Collected data
_ _ _ _
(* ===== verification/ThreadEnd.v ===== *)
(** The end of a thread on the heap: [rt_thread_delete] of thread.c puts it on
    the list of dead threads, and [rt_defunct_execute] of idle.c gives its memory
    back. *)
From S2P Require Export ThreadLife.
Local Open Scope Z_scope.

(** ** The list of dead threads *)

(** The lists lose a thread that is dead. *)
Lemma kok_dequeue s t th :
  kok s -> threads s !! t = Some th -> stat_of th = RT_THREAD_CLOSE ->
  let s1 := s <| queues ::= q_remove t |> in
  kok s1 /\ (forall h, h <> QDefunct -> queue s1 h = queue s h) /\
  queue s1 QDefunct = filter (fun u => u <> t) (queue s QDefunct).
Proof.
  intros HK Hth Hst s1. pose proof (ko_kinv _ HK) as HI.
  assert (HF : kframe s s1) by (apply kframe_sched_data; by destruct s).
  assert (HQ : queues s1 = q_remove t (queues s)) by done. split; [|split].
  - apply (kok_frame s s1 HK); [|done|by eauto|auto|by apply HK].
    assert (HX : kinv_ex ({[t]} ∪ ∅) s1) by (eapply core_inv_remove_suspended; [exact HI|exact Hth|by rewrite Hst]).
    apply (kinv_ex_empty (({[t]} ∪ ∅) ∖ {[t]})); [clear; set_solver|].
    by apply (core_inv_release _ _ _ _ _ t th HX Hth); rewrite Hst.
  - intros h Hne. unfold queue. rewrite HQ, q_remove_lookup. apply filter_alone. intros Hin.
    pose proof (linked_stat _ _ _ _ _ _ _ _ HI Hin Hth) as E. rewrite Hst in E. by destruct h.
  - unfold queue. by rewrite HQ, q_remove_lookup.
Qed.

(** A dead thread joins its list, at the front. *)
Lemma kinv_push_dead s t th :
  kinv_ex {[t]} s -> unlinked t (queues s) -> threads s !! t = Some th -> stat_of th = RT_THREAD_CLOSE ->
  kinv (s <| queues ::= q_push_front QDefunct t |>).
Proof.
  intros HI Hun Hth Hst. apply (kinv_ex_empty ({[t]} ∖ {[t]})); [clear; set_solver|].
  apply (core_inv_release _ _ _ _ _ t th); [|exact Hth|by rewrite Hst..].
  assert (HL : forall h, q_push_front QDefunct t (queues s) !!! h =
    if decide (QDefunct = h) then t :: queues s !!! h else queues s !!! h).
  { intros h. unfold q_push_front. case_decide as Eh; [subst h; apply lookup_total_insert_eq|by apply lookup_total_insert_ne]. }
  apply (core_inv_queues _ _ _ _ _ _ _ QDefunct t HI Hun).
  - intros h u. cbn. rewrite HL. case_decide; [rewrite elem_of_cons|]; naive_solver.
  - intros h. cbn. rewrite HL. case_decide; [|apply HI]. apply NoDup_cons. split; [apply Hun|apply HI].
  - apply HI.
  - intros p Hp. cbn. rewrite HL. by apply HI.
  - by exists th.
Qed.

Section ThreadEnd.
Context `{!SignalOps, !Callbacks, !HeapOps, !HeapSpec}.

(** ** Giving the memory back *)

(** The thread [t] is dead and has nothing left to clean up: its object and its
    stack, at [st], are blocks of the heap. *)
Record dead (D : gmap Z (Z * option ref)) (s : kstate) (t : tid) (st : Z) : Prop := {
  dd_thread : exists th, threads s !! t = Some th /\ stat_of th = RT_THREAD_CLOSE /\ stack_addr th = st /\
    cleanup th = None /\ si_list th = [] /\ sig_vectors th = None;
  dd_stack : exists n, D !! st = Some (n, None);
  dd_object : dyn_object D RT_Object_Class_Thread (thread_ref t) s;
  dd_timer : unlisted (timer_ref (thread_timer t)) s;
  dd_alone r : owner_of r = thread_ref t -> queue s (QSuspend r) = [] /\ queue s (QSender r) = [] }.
_ _ _ _
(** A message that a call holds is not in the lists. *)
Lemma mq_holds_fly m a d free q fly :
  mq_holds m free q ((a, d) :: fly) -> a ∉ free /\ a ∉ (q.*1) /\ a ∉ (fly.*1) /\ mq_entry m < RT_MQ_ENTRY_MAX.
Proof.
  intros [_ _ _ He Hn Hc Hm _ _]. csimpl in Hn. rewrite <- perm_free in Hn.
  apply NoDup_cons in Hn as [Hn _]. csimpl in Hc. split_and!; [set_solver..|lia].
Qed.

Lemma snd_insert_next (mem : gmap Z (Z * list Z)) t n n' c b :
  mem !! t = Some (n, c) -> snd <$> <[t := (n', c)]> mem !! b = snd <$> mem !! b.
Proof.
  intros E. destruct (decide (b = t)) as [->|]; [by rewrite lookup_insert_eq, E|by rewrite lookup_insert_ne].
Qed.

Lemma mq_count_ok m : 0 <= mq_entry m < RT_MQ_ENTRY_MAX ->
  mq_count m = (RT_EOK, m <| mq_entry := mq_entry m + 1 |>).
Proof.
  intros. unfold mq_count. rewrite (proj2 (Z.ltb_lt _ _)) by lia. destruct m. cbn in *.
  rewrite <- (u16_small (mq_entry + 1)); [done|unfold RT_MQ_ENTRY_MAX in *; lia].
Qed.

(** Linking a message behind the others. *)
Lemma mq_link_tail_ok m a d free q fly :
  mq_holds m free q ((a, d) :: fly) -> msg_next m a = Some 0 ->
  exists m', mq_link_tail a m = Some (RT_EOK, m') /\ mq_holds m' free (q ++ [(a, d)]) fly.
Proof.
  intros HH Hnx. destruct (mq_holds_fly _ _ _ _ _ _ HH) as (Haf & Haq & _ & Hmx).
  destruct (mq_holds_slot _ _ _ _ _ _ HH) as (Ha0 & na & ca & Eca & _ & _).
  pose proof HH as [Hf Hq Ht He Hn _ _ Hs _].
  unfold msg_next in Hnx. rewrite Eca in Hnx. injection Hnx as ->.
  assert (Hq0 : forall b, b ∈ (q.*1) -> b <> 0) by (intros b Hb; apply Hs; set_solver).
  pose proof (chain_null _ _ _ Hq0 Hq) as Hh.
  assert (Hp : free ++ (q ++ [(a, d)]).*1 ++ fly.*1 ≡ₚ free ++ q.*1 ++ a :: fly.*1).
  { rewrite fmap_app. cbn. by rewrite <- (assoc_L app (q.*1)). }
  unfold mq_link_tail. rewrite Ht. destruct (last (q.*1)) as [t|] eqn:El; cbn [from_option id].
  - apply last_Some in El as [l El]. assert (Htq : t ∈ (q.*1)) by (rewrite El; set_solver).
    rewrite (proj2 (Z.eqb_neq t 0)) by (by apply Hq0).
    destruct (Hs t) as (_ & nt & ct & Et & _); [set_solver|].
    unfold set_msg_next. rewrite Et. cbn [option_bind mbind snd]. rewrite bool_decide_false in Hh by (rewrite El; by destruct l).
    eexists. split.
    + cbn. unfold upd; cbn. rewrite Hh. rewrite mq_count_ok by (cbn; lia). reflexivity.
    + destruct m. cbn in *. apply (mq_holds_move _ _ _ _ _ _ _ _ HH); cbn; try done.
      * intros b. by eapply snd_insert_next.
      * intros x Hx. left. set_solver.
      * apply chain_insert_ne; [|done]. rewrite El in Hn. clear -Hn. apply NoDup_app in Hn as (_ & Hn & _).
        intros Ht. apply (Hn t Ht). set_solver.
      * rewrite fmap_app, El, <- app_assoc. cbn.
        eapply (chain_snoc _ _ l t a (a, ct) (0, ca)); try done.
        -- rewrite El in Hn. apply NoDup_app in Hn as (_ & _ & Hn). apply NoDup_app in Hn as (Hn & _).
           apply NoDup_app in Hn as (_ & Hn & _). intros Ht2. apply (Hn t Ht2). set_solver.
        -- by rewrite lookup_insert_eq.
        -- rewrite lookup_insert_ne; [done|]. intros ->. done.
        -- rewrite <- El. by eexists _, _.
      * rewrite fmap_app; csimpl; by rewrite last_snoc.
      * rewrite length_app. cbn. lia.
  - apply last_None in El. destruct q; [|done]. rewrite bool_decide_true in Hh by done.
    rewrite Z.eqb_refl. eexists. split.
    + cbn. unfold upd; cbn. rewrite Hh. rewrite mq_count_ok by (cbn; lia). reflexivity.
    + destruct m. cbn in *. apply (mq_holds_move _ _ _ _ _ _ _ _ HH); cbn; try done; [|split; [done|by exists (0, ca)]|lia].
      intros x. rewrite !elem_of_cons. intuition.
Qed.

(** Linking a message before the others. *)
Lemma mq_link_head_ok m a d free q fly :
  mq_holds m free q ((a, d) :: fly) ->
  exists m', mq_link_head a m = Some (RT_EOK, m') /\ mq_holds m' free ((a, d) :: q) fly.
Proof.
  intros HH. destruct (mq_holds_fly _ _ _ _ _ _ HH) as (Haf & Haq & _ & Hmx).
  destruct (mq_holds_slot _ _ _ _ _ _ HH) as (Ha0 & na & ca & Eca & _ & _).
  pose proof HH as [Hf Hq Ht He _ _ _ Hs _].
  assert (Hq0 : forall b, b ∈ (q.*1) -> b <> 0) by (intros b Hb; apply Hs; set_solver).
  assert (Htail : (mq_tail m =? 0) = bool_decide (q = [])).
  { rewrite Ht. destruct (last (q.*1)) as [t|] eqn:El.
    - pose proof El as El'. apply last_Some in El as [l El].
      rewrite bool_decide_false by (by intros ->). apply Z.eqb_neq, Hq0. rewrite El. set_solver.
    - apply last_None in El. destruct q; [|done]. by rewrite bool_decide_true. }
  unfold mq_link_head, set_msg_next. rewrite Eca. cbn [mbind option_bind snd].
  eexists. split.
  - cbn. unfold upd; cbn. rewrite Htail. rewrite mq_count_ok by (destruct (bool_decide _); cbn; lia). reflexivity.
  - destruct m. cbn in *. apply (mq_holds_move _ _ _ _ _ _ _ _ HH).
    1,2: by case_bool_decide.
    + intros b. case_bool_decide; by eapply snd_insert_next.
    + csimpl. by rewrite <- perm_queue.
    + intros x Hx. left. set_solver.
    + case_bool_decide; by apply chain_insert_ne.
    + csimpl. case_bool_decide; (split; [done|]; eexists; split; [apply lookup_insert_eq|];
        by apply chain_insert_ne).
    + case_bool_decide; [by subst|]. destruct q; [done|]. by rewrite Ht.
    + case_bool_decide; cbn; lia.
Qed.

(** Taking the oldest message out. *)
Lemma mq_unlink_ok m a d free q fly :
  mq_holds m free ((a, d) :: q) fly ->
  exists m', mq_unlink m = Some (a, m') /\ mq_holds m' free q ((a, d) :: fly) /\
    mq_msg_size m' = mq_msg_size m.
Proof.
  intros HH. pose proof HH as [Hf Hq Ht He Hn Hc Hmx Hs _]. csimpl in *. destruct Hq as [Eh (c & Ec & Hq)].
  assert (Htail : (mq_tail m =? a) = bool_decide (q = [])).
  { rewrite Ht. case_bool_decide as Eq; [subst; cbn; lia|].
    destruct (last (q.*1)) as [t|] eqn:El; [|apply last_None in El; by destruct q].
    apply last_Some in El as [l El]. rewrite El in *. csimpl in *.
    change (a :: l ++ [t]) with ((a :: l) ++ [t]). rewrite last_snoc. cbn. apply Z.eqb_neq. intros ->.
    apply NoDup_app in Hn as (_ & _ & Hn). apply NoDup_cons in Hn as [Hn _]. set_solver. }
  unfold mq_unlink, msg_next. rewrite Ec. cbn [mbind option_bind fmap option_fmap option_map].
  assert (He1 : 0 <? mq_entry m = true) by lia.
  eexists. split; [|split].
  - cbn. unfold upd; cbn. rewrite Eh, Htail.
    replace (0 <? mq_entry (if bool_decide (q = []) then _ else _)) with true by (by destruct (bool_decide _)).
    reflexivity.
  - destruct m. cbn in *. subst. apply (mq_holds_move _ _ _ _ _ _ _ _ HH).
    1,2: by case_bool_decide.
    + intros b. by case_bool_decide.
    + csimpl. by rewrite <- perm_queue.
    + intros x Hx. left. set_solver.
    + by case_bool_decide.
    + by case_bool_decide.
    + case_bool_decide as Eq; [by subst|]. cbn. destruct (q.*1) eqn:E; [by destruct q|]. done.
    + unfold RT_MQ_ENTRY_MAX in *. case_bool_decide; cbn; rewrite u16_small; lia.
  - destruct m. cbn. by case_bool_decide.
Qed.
_ _ _ _
TASK PROMPT
Give back, exactly as written, the stretch from the line with "intros [_ _" through the line with "unfold msg_next in", and no other lines from the records above.

ANSWER BELOW
  intros [_ _ _ He Hn Hc Hm _ _]. csimpl in Hn. rewrite <- perm_free in Hn.
  apply NoDup_cons in Hn as [Hn _]. csimpl in Hc. split_and!; [set_solver..|lia].
Qed.

Lemma snd_insert_next (mem : gmap Z (Z * list Z)) t n n' c b :
  mem !! t = Some (n, c) -> snd <$> <[t := (n', c)]> mem !! b = snd <$> mem !! b.
Proof.
  intros E. destruct (decide (b = t)) as [->|]; [by rewrite lookup_insert_eq, E|by rewrite lookup_insert_ne].
Qed.

Lemma mq_count_ok m : 0 <= mq_entry m < RT_MQ_ENTRY_MAX ->
  mq_count m = (RT_EOK, m <| mq_entry := mq_entry m + 1 |>).
Proof.
  intros. unfold mq_count. rewrite (proj2 (Z.ltb_lt _ _)) by lia. destruct m. cbn in *.
  rewrite <- (u16_small (mq_entry + 1)); [done|unfold RT_MQ_ENTRY_MAX in *; lia].
Qed.

(** Linking a message behind the others. *)
Lemma mq_link_tail_ok m a d free q fly :
  mq_holds m free q ((a, d) :: fly) -> msg_next m a = Some 0 ->
  exists m', mq_link_tail a m = Some (RT_EOK, m') /\ mq_holds m' free (q ++ [(a, d)]) fly.
Proof.
  intros HH Hnx. destruct (mq_holds_fly _ _ _ _ _ _ HH) as (Haf & Haq & _ & Hmx).
  destruct (mq_holds_slot _ _ _ _ _ _ HH) as (Ha0 & na & ca & Eca & _ & _).
  pose proof HH as [Hf Hq Ht He Hn _ _ Hs _].
  unfold msg_next in Hnx. rewrite Eca in Hnx. injection Hnx as ->.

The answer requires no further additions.